There have been several reports of the use of 3-bromopyruvate as an anticancer therapy, despite (as far as I can see) a lack of any controlled human data. People occasionally bring it up in the comments here, but I’ve never written on it myself. The literature has a number of papers on its effects in cells and organisms like yeast (those are all very recent papers, and the references therein will take you to many more). The compound appears to disrupt glycolysis (as well it might) and is thus suspected to be a Warburg-effect play against tumor cell metabolism (although there could certainly be other things going on as well).
That’s not at all a crazy idea – there’s been a lot of work on the Warburg effect, and it remains a viable approach to at least some forms of cancer (although the enthusiasm in this area is definitely not what it was a few years ago). 3-bromopyruvate would seem to be a fairly vicious molecule to give a person, but that’s by the standards of regular small molecules, not by the standards of chemotherapy. (At the very least, it looks as if it would strip out your glutathione pretty handily). So overall, this looks like something that really needs some good clinical data behind it, because it might well be useful, at least in some cases.
Unfortunately, the situation has been clouded by use of 3-BP by all sorts of “cancer clinics” that cater to the desperate, so long as they have the cash. And now it seems that one of these in Germany has had three patients suddenly die after receiving the compound – here’s an article at Science on the case, and a detailed look at it (and at 3-BP) at the Science-Based Medicine blog. I should note, though, that the Science article refers to 3-BP as “part of a class of compounds known as small molecule drugs”, which is one of the least informative descriptions I’ve come across in a while. I’m not trying to bite the hand that hosts me here, but that’s a bit like referring to a Honda Civic as one of the class of four-wheeled vehicles known as automobiles.
Otherwise, though, that article is a good overview of the situation, and the Science-Based Medicine post adds even more detail. It would appear that the original report of the compound’s clinical use was, in fact, more complicated than people tend to realize, and the efficacy ascribed to 3-BP by it could well have been oversold. But that’s what further clinical work should be able to sort out (as well as sorting out other questions such as dosing protocols, which would be very important with a reactive compound like this). The proposed clinical trial apparently has no funding to go forward, though, and there appears to be legal disputes about its use, going back to the original researchers at Johns Hopkins, according to the S-B M blog post. A lawsuit was filed several years back by one of the people involved, and both they and others have filed competing patent applications, which cannot be speeding things up much.

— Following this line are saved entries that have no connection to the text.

(** The loop "Draw buttons" draws at once. *)
Lemma drawButtons_order (positions : list Rect) (offset : Z)
    (nItems : nat) (l : list (nat * Button)) (d0 d : Drawing) :
  (nItems + length l ≤ length positions)%nat →
  rangeItems (drawButton (Z.of_nat nItems) positions offset topLimit bottomLimit
                (rheight inner)) 0%nat l d0 = Some d →
  drawnNow d
  = drawnNow d0 ++
    drawnButtons topLimit bottomLimit (rheight inner) l
      (shifted offset <$> take (length l) (drop nItems positions)) ∧
  deferred d = deferred d0.
Proof.
  intros Hlen H.
  set (P := λ (n : nat) (d : Drawing),
         (n ≤ length l)%nat →
         drawnNow d
         = drawnNow d0 ++
           drawnButtons topLimit bottomLimit (rheight inner) (take n l)
             (shifted offset <$> take n (drop nItems positions)) ∧
         deferred d = deferred d0).
  cut (P (0 + length l)%nat d);
    [|apply (rangeItems_invariant
               (drawButton (Z.of_nat nItems) positions offset topLimit bottomLimit
                  (rheight inner)) P l 0%nat d0 d); [| |exact H]]; unfold P; clear P.
  - intros Hfin. simpl in Hfin. rewrite firstn_all in Hfin. apply Hfin. lia.
  - intros _. rewrite !take_0. unfold drawnButtons. simpl. by rewrite app_nil_r.
  - intros k b d1 d2 Hk Hinv Hb HSk. simpl in *.
    destruct Hinv as [Hnow Hdef]; [lia|].
    unfold drawButton in Hb.
    replace (Z.of_nat k + Z.of_nat nItems) with (Z.of_nat (nItems + k)) in Hb by lia.
    rewrite goIndex_nat in Hb.
    destruct (positions !! (nItems + k)%nat) as [p|] eqn:Hp; [|done]. simpl in Hb.
    rewrite <- lookup_drop in Hp.
    rewrite (take_S_r _ _ _ Hp), (take_S_r _ _ _ Hk), fmap_app. simpl.
    unfold drawnButtons in *.
    rewrite zip_with_app
      by (rewrite length_fmap, !length_take, length_drop; lia).
    rewrite omap_app. simpl. unfold buttonShown.
    destruct (decide (ry p - offset + rheight p ≤ ry inner
                      ∨ ry p - offset >= ry inner + rheight inner
                        ∧ rheight inner > 0)) as [Hout|Hin].
    + injection Hb as <-. simpl. rewrite decide_False by tauto.
      rewrite app_nil_r. done.
    + injection Hb as <-. simpl. rewrite decide_True by done.
      rewrite Hnow, <- app_assoc. done.
Qed.

(** X27.  The order of the draw calls of one [Draw]: first the fields that
    do not report focus, in their order, then the visible buttons, in their
    order, and at the end the fields that report focus, the last of them
    first.  A field is drawn unless the rectangle set on it ends at or above
    the top limit or starts below the bottom limit; a button is drawn unless
    its rectangle ends at or above the top limit, or starts at or below the
    bottom limit while the box has a height. *)
Theorem Draw_order :
  columnsOK f →
  ∃ r, Draw f focused DefaultFormFieldWidth inner = Some r ∧
    drawOrder r
    = drawnItems focused topLimit bottomLimit (itemRects r) false ++
      drawnButtons topLimit bottomLimit (rheight inner) (Buttons f) (buttonRects r) ++
      reverse (drawnItems focused topLimit bottomLimit (itemRects r) true).
Proof.
  intros Hok.
  destruct (Draw_total f focused DefaultFormFieldWidth inner Hok) as (r & Hr).
  exists r. split; [done|].
  pose proof (Draw_Some _ _ _ _ _ Hr) as (Hplace & Hoff & Hir & Hbr).
  destruct (place_total f focused DefaultFormFieldWidth inner Hok) as (st & Hst & Hlen).
  rewrite Hplace in Hst. injection Hst as Hst. rewrite <- Hst in Hlen.
  unfold Draw in Hr. rewrite Hplace in Hr. simpl in Hr.
  destruct (rangeItems (drawItem _ _ _ _ _) _ _ _) as [di|] eqn:Hdi; [|done].
  simpl in Hr.
  destruct (rangeItems (drawButton _ _ _ _ _ _) _ _ _) as [db|] eqn:Hdb; [|done].
  simpl in Hr.
  apply drawItems_order in Hdi as [Hnow Hdef]; [|lia].
  apply drawButtons_order in Hdb as [Hnowb _]; [|lia]. simpl in Hnowb.
  assert (drawOrder r = drawnNow db ++ reverse (deferred di)) as ->
    by (by injection Hr as <-).
  rewrite Hnowb, Hnow, Hdef, <- Hoff, <- Hir, <- Hbr, <- app_assoc. done.
Qed.
End DrawOrder.


Lemma Draw_order_witness :
  ∃ r,
    Draw oneFieldTwoButtons (holds (Some (TItem 0%nat))) 10 (mkRect 0 0 40 10) = Some r ∧
    drawOrder r = [TButton 0%nat; TButton 1%nat; TItem 0%nat].
Proof.
  destruct (Draw_order oneFieldTwoButtons (holds (Some (TItem 0%nat))) 10
              (mkRect 0 0 40 10) oneFieldTwoButtons_columnsOK) as (r & Hr & Ho).
  exists r. split; [exact Hr|]. rewrite Ho.
  vm_compute in Hr. injection Hr as <-. reflexivity.
Defined.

That doesn’t stop multitudes of cancer-cure people from claiming that it’s all a conspiracy by Big Pharma to keep the miracle cure off the market. But what’s happening instead is that a potentially useful compound – not a broad-spectrum cure, by any means – is now in such a mess, thanks partly to its original proponents and partly to the alternative cancer cure folks, that it’s going to be harder than ever for anyone to find out what it can really do.